/---

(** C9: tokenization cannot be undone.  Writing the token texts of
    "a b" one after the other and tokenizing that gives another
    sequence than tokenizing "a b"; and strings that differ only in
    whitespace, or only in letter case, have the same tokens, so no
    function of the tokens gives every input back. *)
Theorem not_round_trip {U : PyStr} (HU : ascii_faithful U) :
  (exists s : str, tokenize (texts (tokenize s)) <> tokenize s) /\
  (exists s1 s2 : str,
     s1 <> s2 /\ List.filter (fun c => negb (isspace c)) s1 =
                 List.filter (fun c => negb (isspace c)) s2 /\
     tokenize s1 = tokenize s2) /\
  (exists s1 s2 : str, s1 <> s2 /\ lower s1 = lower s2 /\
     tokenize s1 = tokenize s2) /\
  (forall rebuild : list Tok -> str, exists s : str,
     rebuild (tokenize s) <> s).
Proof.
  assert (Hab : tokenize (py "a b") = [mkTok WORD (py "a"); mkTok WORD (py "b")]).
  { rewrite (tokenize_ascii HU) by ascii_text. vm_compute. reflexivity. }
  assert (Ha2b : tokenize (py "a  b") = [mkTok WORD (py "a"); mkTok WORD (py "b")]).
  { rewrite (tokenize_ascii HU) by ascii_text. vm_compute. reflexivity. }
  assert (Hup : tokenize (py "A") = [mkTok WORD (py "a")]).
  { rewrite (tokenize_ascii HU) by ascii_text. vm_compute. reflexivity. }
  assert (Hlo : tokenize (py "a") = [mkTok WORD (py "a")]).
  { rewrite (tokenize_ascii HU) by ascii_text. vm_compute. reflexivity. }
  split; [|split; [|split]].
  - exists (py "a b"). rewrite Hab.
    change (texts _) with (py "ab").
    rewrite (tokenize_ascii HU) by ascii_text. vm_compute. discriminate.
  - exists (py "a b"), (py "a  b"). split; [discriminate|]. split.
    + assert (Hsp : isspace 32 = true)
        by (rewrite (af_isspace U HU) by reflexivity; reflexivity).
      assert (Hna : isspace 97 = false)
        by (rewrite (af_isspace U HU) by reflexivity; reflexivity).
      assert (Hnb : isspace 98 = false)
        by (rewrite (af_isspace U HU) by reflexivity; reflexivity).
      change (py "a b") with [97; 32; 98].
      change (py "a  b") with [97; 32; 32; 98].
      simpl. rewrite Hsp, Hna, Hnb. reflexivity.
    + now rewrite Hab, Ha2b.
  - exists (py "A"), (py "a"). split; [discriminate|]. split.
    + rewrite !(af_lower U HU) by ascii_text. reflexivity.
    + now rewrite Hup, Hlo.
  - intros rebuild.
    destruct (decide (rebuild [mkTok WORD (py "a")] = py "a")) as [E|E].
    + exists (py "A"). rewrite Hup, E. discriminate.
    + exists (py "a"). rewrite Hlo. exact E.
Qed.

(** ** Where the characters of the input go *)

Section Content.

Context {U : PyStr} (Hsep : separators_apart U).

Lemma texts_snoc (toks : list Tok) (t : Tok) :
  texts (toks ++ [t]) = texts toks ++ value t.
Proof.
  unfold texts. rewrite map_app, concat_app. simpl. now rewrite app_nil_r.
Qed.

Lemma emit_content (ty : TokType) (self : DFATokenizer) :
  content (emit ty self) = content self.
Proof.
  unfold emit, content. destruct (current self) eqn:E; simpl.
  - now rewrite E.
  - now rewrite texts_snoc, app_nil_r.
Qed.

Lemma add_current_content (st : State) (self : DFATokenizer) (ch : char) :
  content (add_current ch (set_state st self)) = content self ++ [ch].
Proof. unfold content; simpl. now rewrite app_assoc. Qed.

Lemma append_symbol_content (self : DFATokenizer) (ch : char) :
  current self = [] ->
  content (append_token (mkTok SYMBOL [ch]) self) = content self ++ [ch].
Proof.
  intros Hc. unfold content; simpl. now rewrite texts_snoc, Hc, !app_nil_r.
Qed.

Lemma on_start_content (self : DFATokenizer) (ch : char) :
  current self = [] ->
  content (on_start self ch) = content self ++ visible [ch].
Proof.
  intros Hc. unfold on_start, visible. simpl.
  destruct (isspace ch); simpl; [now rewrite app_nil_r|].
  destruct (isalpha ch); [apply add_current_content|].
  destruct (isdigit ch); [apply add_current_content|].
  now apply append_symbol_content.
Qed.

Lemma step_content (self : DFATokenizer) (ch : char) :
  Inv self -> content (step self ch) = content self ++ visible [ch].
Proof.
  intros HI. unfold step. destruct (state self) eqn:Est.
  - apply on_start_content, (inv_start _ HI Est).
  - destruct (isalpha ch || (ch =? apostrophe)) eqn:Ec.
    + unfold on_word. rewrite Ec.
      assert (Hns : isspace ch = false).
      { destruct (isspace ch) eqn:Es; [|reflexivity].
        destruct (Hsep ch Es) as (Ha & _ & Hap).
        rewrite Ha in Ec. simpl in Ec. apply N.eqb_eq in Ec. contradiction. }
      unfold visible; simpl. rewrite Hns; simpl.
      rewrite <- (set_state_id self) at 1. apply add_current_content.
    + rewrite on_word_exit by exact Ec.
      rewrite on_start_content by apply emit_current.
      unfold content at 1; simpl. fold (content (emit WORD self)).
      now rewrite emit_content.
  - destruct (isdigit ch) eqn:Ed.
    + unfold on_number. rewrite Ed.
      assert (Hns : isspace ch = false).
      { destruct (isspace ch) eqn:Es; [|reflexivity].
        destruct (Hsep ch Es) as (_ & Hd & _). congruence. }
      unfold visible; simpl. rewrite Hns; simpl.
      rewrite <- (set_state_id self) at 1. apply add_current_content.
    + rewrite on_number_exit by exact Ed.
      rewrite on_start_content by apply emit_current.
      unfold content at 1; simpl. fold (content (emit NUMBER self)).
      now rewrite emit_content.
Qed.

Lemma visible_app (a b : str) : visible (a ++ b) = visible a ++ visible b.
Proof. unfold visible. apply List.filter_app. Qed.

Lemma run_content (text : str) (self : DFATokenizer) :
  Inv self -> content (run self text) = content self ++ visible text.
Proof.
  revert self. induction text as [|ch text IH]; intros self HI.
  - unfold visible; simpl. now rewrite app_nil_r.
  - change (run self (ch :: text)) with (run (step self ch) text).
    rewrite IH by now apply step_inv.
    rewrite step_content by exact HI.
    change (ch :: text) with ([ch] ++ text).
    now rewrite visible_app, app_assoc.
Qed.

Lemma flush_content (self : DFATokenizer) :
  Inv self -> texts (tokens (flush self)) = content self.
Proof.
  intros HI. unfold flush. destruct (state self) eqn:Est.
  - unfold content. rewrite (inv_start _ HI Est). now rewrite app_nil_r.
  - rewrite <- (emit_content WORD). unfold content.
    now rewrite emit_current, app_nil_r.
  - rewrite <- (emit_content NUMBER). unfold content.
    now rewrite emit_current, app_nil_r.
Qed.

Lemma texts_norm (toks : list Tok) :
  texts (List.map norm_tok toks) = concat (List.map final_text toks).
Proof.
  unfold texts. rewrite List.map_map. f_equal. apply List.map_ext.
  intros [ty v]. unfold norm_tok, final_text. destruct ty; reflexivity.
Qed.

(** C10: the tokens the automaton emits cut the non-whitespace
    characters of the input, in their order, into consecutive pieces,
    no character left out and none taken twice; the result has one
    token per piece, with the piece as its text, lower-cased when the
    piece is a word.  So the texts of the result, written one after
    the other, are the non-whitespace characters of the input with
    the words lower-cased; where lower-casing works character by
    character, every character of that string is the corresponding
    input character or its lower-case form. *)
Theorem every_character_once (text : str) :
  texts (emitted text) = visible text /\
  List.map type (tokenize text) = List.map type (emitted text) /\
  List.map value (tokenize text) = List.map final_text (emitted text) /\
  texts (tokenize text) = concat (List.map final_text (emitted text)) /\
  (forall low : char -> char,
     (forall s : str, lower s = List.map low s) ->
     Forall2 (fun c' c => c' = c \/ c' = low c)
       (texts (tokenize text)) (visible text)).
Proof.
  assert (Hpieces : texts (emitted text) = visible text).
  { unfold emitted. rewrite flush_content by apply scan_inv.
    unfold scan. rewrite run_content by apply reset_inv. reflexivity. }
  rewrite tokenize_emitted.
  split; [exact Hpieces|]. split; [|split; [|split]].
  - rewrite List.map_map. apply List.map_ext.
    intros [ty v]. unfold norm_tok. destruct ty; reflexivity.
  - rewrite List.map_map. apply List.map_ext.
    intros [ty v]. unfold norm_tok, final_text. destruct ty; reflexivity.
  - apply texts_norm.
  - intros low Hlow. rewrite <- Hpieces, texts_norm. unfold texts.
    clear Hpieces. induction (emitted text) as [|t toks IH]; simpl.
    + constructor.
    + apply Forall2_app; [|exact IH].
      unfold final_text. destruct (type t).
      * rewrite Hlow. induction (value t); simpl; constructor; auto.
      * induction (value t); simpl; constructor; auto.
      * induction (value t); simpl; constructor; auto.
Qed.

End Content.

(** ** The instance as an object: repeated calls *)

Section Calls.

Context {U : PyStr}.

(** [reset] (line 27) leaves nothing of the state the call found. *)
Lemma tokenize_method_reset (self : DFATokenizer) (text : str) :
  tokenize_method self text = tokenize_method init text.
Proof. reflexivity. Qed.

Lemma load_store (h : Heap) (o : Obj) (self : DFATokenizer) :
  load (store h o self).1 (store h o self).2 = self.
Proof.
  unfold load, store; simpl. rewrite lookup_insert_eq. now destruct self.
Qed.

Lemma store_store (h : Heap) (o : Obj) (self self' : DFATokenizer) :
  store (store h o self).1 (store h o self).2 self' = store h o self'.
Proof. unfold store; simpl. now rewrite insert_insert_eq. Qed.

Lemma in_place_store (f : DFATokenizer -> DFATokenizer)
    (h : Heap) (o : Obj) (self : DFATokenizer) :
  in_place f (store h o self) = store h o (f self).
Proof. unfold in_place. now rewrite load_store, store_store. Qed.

\---

### The task
Only the lines containing the word "Hlow" should be returned from the data above.

### Answer for the task
  - intros low Hlow. rewrite <- Hpieces, texts_norm. unfold texts.
      * rewrite Hlow. induction (value t); simpl; constructor; auto.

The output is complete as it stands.